INSTRUCTIONS FOR THE TASK:
Which lines of the records contain "tree"? Collect every one of them.

DATASET RECORDS:
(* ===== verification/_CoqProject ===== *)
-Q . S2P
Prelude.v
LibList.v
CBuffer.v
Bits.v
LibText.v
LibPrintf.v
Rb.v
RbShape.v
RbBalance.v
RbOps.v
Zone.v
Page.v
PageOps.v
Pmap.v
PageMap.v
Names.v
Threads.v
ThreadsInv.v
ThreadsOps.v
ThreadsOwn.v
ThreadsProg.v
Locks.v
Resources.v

...

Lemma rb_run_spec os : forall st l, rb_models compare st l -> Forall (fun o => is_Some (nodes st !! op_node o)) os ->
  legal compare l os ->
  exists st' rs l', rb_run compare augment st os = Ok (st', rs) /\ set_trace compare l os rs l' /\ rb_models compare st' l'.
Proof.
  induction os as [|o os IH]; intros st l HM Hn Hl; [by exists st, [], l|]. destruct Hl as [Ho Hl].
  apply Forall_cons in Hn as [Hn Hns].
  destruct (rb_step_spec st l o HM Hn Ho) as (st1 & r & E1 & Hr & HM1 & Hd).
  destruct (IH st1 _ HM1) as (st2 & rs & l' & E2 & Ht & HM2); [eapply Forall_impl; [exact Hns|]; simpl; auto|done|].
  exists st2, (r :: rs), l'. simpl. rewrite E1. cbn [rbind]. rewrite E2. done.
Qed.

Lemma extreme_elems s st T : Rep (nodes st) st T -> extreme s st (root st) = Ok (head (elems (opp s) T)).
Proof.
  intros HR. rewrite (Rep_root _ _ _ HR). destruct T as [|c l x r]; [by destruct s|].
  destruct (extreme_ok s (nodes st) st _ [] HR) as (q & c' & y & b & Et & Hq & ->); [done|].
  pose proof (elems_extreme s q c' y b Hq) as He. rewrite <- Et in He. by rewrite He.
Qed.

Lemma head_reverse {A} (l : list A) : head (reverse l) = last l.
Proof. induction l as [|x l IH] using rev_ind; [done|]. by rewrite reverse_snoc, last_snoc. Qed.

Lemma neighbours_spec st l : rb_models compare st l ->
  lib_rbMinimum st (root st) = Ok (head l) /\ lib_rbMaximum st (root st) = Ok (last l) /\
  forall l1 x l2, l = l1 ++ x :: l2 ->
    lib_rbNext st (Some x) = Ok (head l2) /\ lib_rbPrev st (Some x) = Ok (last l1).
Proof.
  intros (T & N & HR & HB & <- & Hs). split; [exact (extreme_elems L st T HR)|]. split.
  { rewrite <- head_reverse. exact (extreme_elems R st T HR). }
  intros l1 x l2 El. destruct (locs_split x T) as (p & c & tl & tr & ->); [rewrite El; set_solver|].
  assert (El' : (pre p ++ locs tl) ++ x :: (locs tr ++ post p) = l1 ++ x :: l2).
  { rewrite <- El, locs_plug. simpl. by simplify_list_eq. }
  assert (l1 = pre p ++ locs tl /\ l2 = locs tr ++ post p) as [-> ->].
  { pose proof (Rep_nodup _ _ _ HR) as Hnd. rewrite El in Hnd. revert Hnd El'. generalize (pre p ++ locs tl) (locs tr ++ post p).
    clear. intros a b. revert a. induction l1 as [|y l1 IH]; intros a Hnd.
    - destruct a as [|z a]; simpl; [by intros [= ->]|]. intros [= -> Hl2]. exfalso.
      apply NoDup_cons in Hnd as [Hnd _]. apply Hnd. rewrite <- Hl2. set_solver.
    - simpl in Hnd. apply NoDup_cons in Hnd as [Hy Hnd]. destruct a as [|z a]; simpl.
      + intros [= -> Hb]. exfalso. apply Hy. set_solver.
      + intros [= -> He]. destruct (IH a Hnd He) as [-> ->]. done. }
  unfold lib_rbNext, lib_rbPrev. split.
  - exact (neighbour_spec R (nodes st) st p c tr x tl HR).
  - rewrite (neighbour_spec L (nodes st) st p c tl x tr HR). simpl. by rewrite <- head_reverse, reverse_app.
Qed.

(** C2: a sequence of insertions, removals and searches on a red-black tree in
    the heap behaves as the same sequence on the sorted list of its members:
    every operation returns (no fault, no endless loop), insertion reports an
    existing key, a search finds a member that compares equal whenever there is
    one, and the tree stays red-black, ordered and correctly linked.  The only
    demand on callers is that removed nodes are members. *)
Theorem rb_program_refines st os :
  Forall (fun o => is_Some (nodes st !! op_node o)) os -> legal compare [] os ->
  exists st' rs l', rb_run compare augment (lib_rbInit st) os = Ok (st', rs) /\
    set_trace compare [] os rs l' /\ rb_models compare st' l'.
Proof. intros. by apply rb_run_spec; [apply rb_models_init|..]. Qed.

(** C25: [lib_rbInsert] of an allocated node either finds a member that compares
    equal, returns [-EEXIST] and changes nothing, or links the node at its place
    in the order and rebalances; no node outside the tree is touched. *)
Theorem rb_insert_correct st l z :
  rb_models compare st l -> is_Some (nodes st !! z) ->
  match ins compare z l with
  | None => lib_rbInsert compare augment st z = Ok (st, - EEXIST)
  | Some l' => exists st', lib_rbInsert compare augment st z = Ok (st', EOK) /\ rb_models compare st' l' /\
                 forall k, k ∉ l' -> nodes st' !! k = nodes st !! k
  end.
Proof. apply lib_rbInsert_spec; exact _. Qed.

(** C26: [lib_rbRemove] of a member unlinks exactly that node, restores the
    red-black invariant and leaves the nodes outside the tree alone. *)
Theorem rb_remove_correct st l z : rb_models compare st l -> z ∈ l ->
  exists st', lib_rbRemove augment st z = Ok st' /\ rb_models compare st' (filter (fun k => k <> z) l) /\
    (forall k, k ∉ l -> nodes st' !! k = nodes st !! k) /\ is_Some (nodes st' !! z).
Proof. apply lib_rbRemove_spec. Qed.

SOLVED EXERCISE:
(** C2: a sequence of insertions, removals and searches on a red-black tree in
    one, and the tree stays red-black, ordered and correctly linked.  The only
    in the order and rebalances; no node outside the tree is touched. *)
    red-black invariant and leaves the nodes outside the tree alone. *)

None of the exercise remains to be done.